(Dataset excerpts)
####

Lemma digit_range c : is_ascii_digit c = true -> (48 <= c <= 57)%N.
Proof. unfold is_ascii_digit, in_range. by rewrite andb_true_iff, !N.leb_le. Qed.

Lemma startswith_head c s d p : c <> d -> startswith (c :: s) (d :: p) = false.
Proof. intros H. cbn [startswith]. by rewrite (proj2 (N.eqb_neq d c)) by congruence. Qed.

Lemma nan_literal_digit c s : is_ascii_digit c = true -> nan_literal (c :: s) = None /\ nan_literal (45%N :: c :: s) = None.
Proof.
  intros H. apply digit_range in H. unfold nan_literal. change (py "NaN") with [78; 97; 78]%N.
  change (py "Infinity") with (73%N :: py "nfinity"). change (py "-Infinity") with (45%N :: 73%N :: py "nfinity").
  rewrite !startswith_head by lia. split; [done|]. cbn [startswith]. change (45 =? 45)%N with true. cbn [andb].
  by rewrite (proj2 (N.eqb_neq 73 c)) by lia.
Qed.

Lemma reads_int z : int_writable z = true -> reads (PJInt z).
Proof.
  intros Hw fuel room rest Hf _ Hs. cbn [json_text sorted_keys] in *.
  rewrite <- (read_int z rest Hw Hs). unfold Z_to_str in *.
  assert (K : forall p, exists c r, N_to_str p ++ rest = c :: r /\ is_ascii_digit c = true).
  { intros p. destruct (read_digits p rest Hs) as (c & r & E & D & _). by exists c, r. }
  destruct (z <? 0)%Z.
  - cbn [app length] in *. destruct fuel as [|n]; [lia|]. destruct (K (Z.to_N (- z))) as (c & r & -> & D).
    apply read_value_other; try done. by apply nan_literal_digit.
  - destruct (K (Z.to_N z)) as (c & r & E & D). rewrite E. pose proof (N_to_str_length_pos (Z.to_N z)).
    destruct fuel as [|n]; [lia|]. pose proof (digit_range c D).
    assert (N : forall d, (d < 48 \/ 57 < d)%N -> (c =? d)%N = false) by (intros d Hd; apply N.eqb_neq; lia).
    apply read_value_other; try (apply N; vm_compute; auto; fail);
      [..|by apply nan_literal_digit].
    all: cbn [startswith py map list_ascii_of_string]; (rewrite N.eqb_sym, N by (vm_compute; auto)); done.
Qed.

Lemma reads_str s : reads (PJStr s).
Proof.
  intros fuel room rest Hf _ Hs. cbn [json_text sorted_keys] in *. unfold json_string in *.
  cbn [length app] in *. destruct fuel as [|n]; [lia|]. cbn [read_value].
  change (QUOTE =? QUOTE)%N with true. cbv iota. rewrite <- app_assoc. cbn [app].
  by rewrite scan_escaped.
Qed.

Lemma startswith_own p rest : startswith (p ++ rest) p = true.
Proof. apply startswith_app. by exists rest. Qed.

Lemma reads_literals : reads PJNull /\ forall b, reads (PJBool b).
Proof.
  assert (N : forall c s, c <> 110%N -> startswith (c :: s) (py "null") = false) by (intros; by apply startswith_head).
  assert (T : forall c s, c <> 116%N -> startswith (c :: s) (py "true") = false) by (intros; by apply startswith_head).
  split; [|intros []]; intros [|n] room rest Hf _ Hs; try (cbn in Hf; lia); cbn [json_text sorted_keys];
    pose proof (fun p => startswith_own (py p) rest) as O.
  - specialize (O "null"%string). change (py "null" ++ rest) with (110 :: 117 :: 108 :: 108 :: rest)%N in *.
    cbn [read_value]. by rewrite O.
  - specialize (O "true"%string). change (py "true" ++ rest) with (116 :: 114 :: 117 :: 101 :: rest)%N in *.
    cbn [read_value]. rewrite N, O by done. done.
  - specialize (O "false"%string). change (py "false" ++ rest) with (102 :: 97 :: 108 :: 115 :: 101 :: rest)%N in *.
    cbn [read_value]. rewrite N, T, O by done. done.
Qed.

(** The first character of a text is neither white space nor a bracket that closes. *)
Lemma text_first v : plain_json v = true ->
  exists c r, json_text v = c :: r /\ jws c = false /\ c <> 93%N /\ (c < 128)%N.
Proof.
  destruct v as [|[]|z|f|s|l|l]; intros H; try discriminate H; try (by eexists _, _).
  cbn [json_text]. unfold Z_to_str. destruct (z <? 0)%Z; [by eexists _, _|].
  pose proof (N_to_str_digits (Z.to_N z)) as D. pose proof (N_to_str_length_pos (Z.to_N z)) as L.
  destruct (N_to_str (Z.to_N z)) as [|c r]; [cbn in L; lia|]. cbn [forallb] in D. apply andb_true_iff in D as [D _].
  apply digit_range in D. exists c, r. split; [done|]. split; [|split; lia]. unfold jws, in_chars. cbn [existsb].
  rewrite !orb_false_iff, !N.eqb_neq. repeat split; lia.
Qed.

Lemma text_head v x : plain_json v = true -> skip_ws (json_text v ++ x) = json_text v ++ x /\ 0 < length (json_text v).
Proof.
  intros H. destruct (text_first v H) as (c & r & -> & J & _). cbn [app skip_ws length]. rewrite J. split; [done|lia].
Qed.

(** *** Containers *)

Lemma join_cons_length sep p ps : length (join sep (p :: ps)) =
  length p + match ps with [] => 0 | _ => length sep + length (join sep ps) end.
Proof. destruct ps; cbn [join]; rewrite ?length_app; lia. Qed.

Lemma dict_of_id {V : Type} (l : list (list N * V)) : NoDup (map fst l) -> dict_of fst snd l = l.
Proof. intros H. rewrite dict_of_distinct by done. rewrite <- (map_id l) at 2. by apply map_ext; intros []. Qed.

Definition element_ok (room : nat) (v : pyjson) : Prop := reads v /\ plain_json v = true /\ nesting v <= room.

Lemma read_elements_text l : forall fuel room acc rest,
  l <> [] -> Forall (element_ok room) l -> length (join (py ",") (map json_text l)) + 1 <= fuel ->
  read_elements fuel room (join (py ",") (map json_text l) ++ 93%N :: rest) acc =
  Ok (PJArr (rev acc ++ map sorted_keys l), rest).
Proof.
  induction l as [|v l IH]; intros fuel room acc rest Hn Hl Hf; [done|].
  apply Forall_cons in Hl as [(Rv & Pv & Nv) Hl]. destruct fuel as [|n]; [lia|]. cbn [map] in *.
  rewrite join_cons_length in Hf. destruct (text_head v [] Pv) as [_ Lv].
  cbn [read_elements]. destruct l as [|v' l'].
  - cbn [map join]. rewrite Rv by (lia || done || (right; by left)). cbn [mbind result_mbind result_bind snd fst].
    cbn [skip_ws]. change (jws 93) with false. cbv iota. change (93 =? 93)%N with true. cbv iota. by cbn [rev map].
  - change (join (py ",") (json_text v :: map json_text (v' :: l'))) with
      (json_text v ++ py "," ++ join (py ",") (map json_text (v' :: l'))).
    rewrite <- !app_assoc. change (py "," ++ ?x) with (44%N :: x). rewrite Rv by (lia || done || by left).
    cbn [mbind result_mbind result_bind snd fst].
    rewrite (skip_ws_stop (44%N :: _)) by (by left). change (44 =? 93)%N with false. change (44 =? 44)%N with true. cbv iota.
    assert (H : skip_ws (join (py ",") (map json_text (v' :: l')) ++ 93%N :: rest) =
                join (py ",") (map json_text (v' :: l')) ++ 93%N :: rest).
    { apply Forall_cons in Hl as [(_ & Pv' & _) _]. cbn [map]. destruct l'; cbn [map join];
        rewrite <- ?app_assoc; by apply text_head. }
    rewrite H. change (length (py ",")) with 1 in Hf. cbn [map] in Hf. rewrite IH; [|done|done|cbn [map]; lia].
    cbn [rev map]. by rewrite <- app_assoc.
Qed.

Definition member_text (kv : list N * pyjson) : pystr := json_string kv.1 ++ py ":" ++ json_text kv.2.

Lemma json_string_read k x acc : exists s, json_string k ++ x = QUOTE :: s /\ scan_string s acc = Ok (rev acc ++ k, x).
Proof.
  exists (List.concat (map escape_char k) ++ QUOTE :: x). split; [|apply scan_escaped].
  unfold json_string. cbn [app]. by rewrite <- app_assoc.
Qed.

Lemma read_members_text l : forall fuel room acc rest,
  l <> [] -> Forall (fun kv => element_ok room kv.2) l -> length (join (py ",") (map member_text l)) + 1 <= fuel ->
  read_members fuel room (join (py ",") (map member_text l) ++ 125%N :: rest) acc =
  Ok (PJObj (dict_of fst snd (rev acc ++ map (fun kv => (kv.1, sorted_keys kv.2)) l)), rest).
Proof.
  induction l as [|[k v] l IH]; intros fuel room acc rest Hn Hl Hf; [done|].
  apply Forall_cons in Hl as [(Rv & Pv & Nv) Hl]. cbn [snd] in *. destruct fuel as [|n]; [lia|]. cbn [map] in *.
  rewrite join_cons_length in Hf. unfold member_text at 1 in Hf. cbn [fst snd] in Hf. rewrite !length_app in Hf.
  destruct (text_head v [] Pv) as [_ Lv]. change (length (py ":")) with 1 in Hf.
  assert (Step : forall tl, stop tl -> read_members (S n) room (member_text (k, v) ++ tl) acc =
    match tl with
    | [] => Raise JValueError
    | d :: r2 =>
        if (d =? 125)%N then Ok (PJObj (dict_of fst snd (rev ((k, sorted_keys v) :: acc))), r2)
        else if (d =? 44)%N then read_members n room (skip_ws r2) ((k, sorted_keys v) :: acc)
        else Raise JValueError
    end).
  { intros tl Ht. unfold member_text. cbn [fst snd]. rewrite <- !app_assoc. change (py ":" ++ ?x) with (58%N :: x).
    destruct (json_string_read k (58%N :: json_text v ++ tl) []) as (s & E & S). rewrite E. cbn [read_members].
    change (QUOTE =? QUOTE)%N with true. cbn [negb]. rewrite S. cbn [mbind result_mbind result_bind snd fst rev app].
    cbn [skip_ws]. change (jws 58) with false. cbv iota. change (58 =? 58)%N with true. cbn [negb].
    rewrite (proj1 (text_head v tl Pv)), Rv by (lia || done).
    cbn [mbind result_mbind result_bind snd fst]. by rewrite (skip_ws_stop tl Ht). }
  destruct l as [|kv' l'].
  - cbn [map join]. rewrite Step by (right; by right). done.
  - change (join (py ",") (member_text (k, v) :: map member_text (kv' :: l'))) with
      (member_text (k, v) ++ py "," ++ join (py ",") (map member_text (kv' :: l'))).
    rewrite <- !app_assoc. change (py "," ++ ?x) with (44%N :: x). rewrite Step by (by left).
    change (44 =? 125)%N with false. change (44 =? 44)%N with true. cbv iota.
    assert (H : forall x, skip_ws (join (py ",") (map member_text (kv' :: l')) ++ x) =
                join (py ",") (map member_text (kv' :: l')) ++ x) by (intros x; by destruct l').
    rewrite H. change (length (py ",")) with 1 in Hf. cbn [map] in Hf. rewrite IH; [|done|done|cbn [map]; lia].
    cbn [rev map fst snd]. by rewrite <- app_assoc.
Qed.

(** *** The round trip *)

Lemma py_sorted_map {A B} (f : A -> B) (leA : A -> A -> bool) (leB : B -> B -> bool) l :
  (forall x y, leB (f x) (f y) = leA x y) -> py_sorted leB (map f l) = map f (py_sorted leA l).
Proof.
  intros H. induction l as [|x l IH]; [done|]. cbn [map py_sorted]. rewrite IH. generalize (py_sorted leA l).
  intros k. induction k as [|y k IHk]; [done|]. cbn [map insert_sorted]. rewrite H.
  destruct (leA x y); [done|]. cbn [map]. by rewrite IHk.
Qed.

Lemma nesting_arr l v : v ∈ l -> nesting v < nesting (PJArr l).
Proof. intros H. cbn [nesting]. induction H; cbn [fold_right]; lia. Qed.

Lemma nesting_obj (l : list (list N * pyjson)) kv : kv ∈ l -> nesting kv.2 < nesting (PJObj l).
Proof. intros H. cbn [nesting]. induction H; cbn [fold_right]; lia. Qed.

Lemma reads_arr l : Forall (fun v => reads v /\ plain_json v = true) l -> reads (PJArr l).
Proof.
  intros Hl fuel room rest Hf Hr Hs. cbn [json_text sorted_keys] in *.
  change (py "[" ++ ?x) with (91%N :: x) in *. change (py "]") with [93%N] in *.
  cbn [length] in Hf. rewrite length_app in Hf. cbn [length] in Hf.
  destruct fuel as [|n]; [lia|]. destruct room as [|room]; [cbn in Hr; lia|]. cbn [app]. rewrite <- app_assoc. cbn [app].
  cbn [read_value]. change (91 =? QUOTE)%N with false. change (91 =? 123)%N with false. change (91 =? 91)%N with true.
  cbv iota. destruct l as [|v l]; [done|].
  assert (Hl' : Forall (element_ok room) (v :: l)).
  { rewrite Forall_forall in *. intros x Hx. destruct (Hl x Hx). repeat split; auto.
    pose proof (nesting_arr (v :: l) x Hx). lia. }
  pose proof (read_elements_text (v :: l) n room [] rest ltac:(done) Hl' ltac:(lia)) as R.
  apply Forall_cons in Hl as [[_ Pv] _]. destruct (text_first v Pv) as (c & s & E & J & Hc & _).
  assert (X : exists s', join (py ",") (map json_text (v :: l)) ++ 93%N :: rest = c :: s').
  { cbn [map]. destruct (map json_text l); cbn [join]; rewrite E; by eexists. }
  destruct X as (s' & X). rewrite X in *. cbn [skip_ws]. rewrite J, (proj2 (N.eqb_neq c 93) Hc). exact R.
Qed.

####

PROBLEM DESCRIPTION: In your answer, include only the lines above starting at the line that holds "assert (N : forall c" and ending at the line that holds "cbn [read_value]. rewrite N, O", copied exactly.

YOUR SOLUTION:
  assert (N : forall c s, c <> 110%N -> startswith (c :: s) (py "null") = false) by (intros; by apply startswith_head).
  assert (T : forall c s, c <> 116%N -> startswith (c :: s) (py "true") = false) by (intros; by apply startswith_head).
  split; [|intros []]; intros [|n] room rest Hf _ Hs; try (cbn in Hf; lia); cbn [json_text sorted_keys];
    pose proof (fun p => startswith_own (py p) rest) as O.
  - specialize (O "null"%string). change (py "null" ++ rest) with (110 :: 117 :: 108 :: 108 :: rest)%N in *.
    cbn [read_value]. by rewrite O.
  - specialize (O "true"%string). change (py "true" ++ rest) with (116 :: 114 :: 117 :: 101 :: rest)%N in *.
    cbn [read_value]. rewrite N, O by done. done.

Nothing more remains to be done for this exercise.